Thousands of miles away, in Washington DC, President Obama and his staff (pictured below) watched the proceedings via cameras mounted on the helmets of the Seals. ‘Geronimo EKIA,’ (enemy killed in action) reported back a Seal, using their codename for bin Laden. ‘We got him,’ said the President.

US president Barack Obama and with members of the national security team, awaiting updates on the operation to eliminate Osama bin Laden, 1 May 2011
Having confirmed through DNA the identity of bin Laden, the body was flown out to the USS Carl Vinson aircraft carrier, waiting outside the port of Karachi. Bin Laden was not to be buried anywhere that could become a shrine. After the reading of Islamic passages, his body was buried in the North Arabian Sea.
President Obama addressed the nation and America celebrated. It may have taken nine years, seven months and twenty-three days but the US had finally got justice over a man who had cast such a long shadow over their recent history. Osama bin Laden, leader of Al-Qaeda and mastermind of the 9/11 attacks, was dead.

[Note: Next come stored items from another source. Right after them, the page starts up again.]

Lemma reach_inv m0 s m live dead : kinv m0 -> stacks_reach m0 s m live dead -> exists L, stack_inv s m L /\ handed_out s L live dead.
Proof.
  intros K. induction 1 as [|s m live dead m' _ (L & I & Ho) Hm|s m live dead s' m' t _ (L & I & Ho) E|s m live dead s' m' _ (L & I & Ho) E
    |s m live dead t anchor s' m' t' _ (L & I & Ho) Hs E|s m live dead t anchor s' m' t' _ (L & I & Ho) Hs E|s m live dead t entry sentinel m' r _ (L & I & Ho) Hs E].
  - exists ∅. split; [by apply boot_inv|]. constructor; [|by intros t ?%elem_of_nil]. intros t. rewrite elem_of_nil. split; [done|]. intros (k & Hk & _). rewrite lookup_empty in Hk. by destruct Hk.
  - exists L. split; [by eapply others_inv|done].
  - pose proof (alloc_spec s m L I) as Ha. rewrite E in Ha. destruct Ha as (k & fs & Ha). exists (<[k := fs]> L). split; [apply Ha|by eapply handed_alloc].
  - pose proof (alloc_spec s m L I) as Ha. rewrite E in Ha. destruct Ha as (-> & S & _). exists L. split; [by eapply stacks_same|done].
  - pose proof (free_spec s m L t anchor I Hs) as Hf. rewrite E in Hf. destruct Hf as (Hok & fs & Hfs & _ & Hg & _ & I'). symmetry in Hok. apply andb_true_iff in Hok as [Hv _].
    destruct (live_descriptor s m L t I Hs Hv) as (_ & _ & _ & Et & _). exists (delete (ts_slot t) L). split; [done|by eapply handed_free].
  - pose proof (free_spec s m L t anchor I Hs) as Hf. rewrite E in Hf. destruct Hf as (_ & -> & -> & _). by exists L.
  - pose proof (frame_inv_kept s m L t entry sentinel I Hs) as I'. rewrite E in I'. by exists L.
Qed.

(** C12. Over every sequence of calls, with anything in between that leaves the stacks
    alone: nothing panics; a descriptor is accepted just while it is in its
    owner's hands, whatever copies of it exist and however often its slot was
    used again; each live stack has sixteen frames of its own below its top and
    an unmapped guard; and two live stacks share neither addresses nor frames. *)
Theorem thread_stacks_safe (m0 : M) (s : stacks) (m : M) (live dead : list thread_stack) : kinv m0 -> stacks_reach m0 s m live dead ->
  sk_panic s = false /\
  (forall t, 0 <= ts_slot t -> descriptor_valid s t = true <-> t ∈ live) /\
  (forall t, t ∈ dead -> t ∉ live) /\
  (forall t, t ∈ live -> exists fs, stack_at m (ts_slot t) fs) /\
  forall t u fs gs, t ∈ live -> u ∈ live -> t <> u -> stack_at m (ts_slot t) fs -> stack_at m (ts_slot u) gs ->
    (ts_top t <= ts_guard u \/ ts_top u <= ts_guard t) /\ forall f, f ∈ fs -> f ∉ gs.
Proof.
  intros K Hr. destruct (reach_inv m0 s m live dead K Hr) as (L & I & Ho).
  assert (forall t, t ∈ live -> exists fs, L !! ts_slot t = Some fs /\ 0 <= ts_slot t < 64 /\ stack_at m (ts_slot t) fs /\
    t = descriptor (ts_slot t) (arr_get (sk_generations s) (ts_slot t)) /\ 0 < arr_get (sk_generations s) (ts_slot t)) as Hlive.
  { intros t (k & [fs Hk] & ->)%(ho_live _ _ _ _ Ho). cbn [ts_slot descriptor]. destruct (si_stack _ _ _ I k fs Hk) as (? & ? & ?). exists fs. split_and!; (lia || done). }
  split_and!; [apply I| | | |].
  - intros t Hs. split.
    + intros Hv. destruct (live_descriptor s m L t I Hs Hv) as (fs & Hfs & _ & Et & _). apply (ho_live _ _ _ _ Ho). exists (ts_slot t). by rewrite Hfs.
    + intros (fs & Hfs & Hk & _ & Et & Hg)%Hlive. apply descriptor_exact; [done|apply I|]. cbv zeta. split_and!; [lia| |lia|done]. apply (si_slots _ _ _ I _ Hk). by rewrite Hfs.
  - intros t Hd Hl. destruct (Hlive t Hl) as (fs & Hfs & _ & _ & Et & _). destruct (ho_dead _ _ _ _ Ho t Hd) as (_ & _ & Hlt). rewrite Hfs in Hlt. specialize (Hlt ltac:(done)).
    rewrite Et in Hlt at 1. cbn [ts_generation descriptor] in Hlt. lia.
  - intros t (fs & _ & _ & Ha & _)%Hlive. by exists fs.
  - intros t u fs gs Ht Hu Hne Ha Hb. destruct (Hlive t Ht) as (fs' & Hfs & Hk & Ha' & Et & _), (Hlive u Hu) as (gs' & Hgs & Hj & Hb' & Eu & _).
    assert (ts_slot t <> ts_slot u) as Hns by (intros E; apply Hne; rewrite Et, Eu, E; done). split.
    + rewrite Et, Eu. cbn [ts_top ts_guard descriptor]. destruct (slots_apart (ts_slot t) (ts_slot u) Hk Hj Hns); auto.
    + rewrite (stack_at_unique m _ fs fs' Ha Ha'), (stack_at_unique m _ gs gs' Hb Hb'). intros f Hf Hf'. by apply Hns, (si_disjoint _ _ _ I _ _ fs' gs' f).
Qed.
End stacks.
(* ===== verification/UserVm.v ===== *)
(** * User address spaces (kernel/memory/user_vm.c): definitions

    A [struct user_vm] is the context of the callbacks that its page-table code
    calls back, so the state of this component is the [vm] of VmmCore.v with the
    object itself, the frame allocator and the registers of the CPU as context.
    [vm_mem] has the 64-bit words of all physical frames, tables and data alike;
    an alias of the direct map is named by the physical address it shows.  The
    interrupt flag is saved and restored around every call and is left out.
    [PANIC] sets [us_panic]. *)

From S2P Require Import Prelude MemoryHelpers VmmCore Frames KernelVm.
Open Scope Z_scope.

Definition USER_VM_PAGE_LIMIT : nat := 128.
Definition USER_VM_TABLE_LIMIT : nat := 64.
Definition USER_VM_MIN : Z := 0x10000.
Definition USER_VM_END : Z := 0x0000800000000000.
Definition USER_VM_COPY_LIMIT : Z := 65536.
Definition USER_VM_WRITE : Z := 1.
Definition USER_VM_EXEC : Z := 2.
Definition USER_VM_COPY_CHUNKS : nat := Z.to_nat (USER_VM_COPY_LIMIT / MEMORY_PAGE_SIZE + 1).

Definition VMM_ACCESSED : Z := 32.
Definition VMM_DIRTY : Z := 64.
Definition USER_VM_LEAF_FLAGS : Z :=
  Z.lor VMM_PRESENT (Z.lor VMM_WRITABLE (Z.lor VMM_USER (Z.lor VMM_ACCESSED (Z.lor VMM_DIRTY VMM_NX)))).
Definition UTAMO_CR4_LA57 : Z := Z.shiftl 1 12.
Definition UTAMO_CR4_PCIDE : Z := Z.shiftl 1 17.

The longer-term impact and the effect the psychological blow of having lost their symbolic and spiritual leader remain to be seen but in the short term, Al-Qaeda and its Taliban colleagues will seek retaliation. Within days the Taliban, which even before bin Laden’s death had announced a ‘spring offensive’, attacked Afghan government offices in Kandahar. In a statement, the Taliban announced that the ‘martyrdom of Sheikh Osama bin Laden will give a new impetus to the current jihad against the occupiers’.